(Stored items)
(* ===== verification/Access.v ===== *)
(** * Access rules (src/src/rtmp/ngx_rtmp_access_module.c)

    The module whole: the rules of a configuration, their order across its levels,
    and the check in front of publishing and playing.  [None] is an overflow C
    leaves open, in the number of bits of a network. *)

From Stdlib Require Import ZArith Lia.
From stdpp Require Import base numbers list strings.
From S2P Require Import Prelude Text Inet.

Module Access.

Import Text Inet.

Definition NGX_RTMP_ACCESS_PUBLISH : Z := 0x01.
Definition NGX_RTMP_ACCESS_PLAY : Z := 0x02.

(** [ngx_rtmp_access_rule_t] and [ngx_rtmp_access_rule6_t]. *)
Record rule (A : Type) := Rule { mask : A; addr : A; deny : bool; flags : Z }.
Arguments Rule {A}.
Arguments mask {A}.
Arguments addr {A}.
Arguments deny {A}.
Arguments flags {A}.

Record ngx_rtmp_access_app_conf_t := Conf {
  rules : list (rule Z);
  rules6 : list (rule (list Z))
}.

Definition ngx_rtmp_access_create_app_conf : ngx_rtmp_access_app_conf_t := Conf [] [].

Definition ngx_rtmp_access_merge_rules {A} (prev rules : list (rule A)) : list (rule A) :=
  match prev, rules with
  | [], _ => rules
  | _, [] => prev
  | _, _ => rules ++ prev
  end.
Definition ngx_rtmp_access_merge_app_conf (prev conf : ngx_rtmp_access_app_conf_t) : ngx_rtmp_access_app_conf_t :=
  Conf (ngx_rtmp_access_merge_rules (rules prev) (rules conf)) (ngx_rtmp_access_merge_rules (rules6 prev) (rules6 conf)).

(* ------------------------------------------------------------------ *)
(** ** Directives *)

(** The words between the first and the last one; the contents compared are
    always those of the first of them. *)
Fixpoint access_flags (value1 : list Z) (words : list (list Z)) (flags : Z) : option Z :=
  match words with
  | [] => Some flags
  | v :: words =>
      if (length v =? 7)%nat && streq value1 (str "publish") then
        access_flags value1 words (Z.lor flags NGX_RTMP_ACCESS_PUBLISH)
      else if (length v =? 4)%nat && streq value1 (str "play") then
        access_flags value1 words (Z.lor flags NGX_RTMP_ACCESS_PLAY)
      else None
  end.

(** The rules of a network; [all] is a network of both families. *)
Definition push_rules (all : bool) (cidr : ngx_cidr_t) (deny : bool) (flags : Z)
    (conf : ngx_rtmp_access_app_conf_t) : ngx_rtmp_access_app_conf_t :=
  match cidr with
  | AF_INET6 addr mask => Conf (rules conf) (rules6 conf ++ [Rule mask addr deny flags])
  | AF_INET addr mask => Conf (rules conf ++ [Rule mask addr deny flags]) (rules6 conf)
  | Unspec =>
      let conf := Conf (rules conf) (rules6 conf ++ [Rule (replicate 16 0) (replicate 16 0) deny flags]) in
      if all then Conf (rules conf ++ [Rule 0 0 deny flags]) (rules6 conf) else conf
  end.

(** A directive, its words in [value]; the inner [None] is NGX_CONF_ERROR. *)
Definition ngx_rtmp_access_rule (value : list (list Z)) (conf : ngx_rtmp_access_app_conf_t) :
    option (option ngx_rtmp_access_app_conf_t) :=
  v0 ← value !! 0%nat;
  v1 ← value !! 1%nat;
  let last := default [] (list.last value) in
  match
    if (length value =? 2)%nat then Some (Z.lor NGX_RTMP_ACCESS_PUBLISH NGX_RTMP_ACCESS_PLAY)
    else access_flags v1 (take (length value - 2) (drop 1 value)) 0
  with
  | None => Some None
  | Some flags =>
      let all := (length last =? 3)%nat && streq last (str "all") in
      cidr ← if all then Some (Some (NGX_OK, Unspec)) else ngx_ptocidr last;
      match cidr with
      | None => Some None
      | Some (_, cidr) => Some (Some (push_rules all cidr (default 0 (v0 !! 0%nat) =? 100) flags conf))
      end
  end.

(* ------------------------------------------------------------------ *)
(** ** Requests *)

Definition ngx_rtmp_access_found (deny : bool) : ngx_rc := if deny then NGX_ERROR else NGX_OK.

Fixpoint access_inet (rs : list (rule Z)) (a : Z) (flag : Z) : ngx_rc :=
  match rs with
  | [] => NGX_OK
  | r :: rs =>
      if (Z.land a (mask r) =? addr r) && negb (Z.land flag (flags r) =? 0)
      then ngx_rtmp_access_found (deny r)
      else access_inet rs a flag
  end.
Definition ngx_rtmp_access_inet (conf : ngx_rtmp_access_app_conf_t) (a flag : Z) : ngx_rc :=
  access_inet (rules conf) a flag.

Fixpoint access_inet6 (rs : list (rule (list Z))) (p : list Z) (flag : Z) : ngx_rc :=
  match rs with
  | [] => NGX_OK
  | r :: rs =>
      if bool_decide (zip_with Z.land p (mask r) = addr r) && negb (Z.land flag (flags r) =? 0)
      then ngx_rtmp_access_found (deny r)
      else access_inet6 rs p flag
  end.
Definition ngx_rtmp_access_inet6 (conf : ngx_rtmp_access_app_conf_t) (p : list Z) (flag : Z) : ngx_rc :=
  access_inet6 (rules6 conf) p flag.

Inductive sockaddr := Sin (s_addr : Z) | Sin6 (s6_addr : list Z) | Sun.

Definition v4mapped (p : list Z) : bool := bool_decide (take 12 p = replicate 10 0 ++ [0xff; 0xff]).

(** [sa] is [None] for the sessions of relays. *)
Definition ngx_rtmp_access (conf : option ngx_rtmp_access_app_conf_t) (sa : option sockaddr) (flag : Z) : ngx_rc :=
  match conf, sa with
  | None, _ => NGX_ERROR
  | Some _, None => NGX_OK
  | Some conf, Some (Sin a) => ngx_rtmp_access_inet conf a flag
  | Some conf, Some (Sin6 p) =>
      if v4mapped p then
        let b k := default 0 (p !! k) in
        let a := Z.shiftl (b 12%nat) 24 in
        let a := a + Z.shiftl (b 13%nat) 16 in
        let a := a + Z.shiftl (b 14%nat) 8 in
        let a := a + b 15%nat in
        ngx_rtmp_access_inet conf (htonl (u32 a)) flag
      else ngx_rtmp_access_inet6 conf p flag
  | Some _, Some Sun => NGX_OK
  end.

Section Chain.
Context {S V : Type} (next_publish next_play : S -> V -> ngx_rc * S).

(** What the session [s] says: its configuration, its address, and whether it was
    pushed here by another worker. *)
Context (conf : S -> option ngx_rtmp_access_app_conf_t) (sa : S -> option sockaddr) (auto_pushed : S -> bool).

Definition ngx_rtmp_access_publish (s : S) (v : V) : ngx_rc * S :=
  if auto_pushed s then next_publish s v
  else match ngx_rtmp_access (conf s) (sa s) NGX_RTMP_ACCESS_PUBLISH with
       | NGX_OK => next_publish s v
       | _ => (NGX_ERROR, s)
       end.

Definition ngx_rtmp_access_play (s : S) (v : V) : ngx_rc * S :=
  match ngx_rtmp_access (conf s) (sa s) NGX_RTMP_ACCESS_PLAY with
  | NGX_OK => next_play s v
  | _ => (NGX_ERROR, s)
  end.

End Chain.

(* ------------------------------------------------------------------ *)
(** ** What the directives say *)

(** The network of a directive; [k] is the number of its bits. *)
Inductive network := All | Net4 (p : list Z) (k : option Z) | Net6 (p : list Z) (k : option Z).

Inductive access := Publish | Play.
#[export] Instance access_eq_dec : EqDecision access.
Proof. solve_decision. Defined.

Record directive := Directive { forbids : bool; only : option access; net : network }.

Definition slash (k : option Z) : list Z := match k with Some k => 47 :: dec k | None => [] end.
Definition net_text (w : network) : list Z :=
  match w with
  | All => str "all"
  | Net4 p k => quad p ++ slash k
  | Net6 p k => groups p ++ slash k
  end.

▶ **Goal of the exercise**:
Could you find each line in the entries that contains the string "deny" and copy it?

▶ **Solved exercise**:
Record rule (A : Type) := Rule { mask : A; addr : A; deny : bool; flags : Z }.
Arguments deny {A}.
Definition push_rules (all : bool) (cidr : ngx_cidr_t) (deny : bool) (flags : Z)
  | AF_INET6 addr mask => Conf (rules conf) (rules6 conf ++ [Rule mask addr deny flags])
  | AF_INET addr mask => Conf (rules conf ++ [Rule mask addr deny flags]) (rules6 conf)
      let conf := Conf (rules conf) (rules6 conf ++ [Rule (replicate 16 0) (replicate 16 0) deny flags]) in
      if all then Conf (rules conf ++ [Rule 0 0 deny flags]) (rules6 conf) else conf
Definition ngx_rtmp_access_found (deny : bool) : ngx_rc := if deny then NGX_ERROR else NGX_OK.
      then ngx_rtmp_access_found (deny r)
      then ngx_rtmp_access_found (deny r)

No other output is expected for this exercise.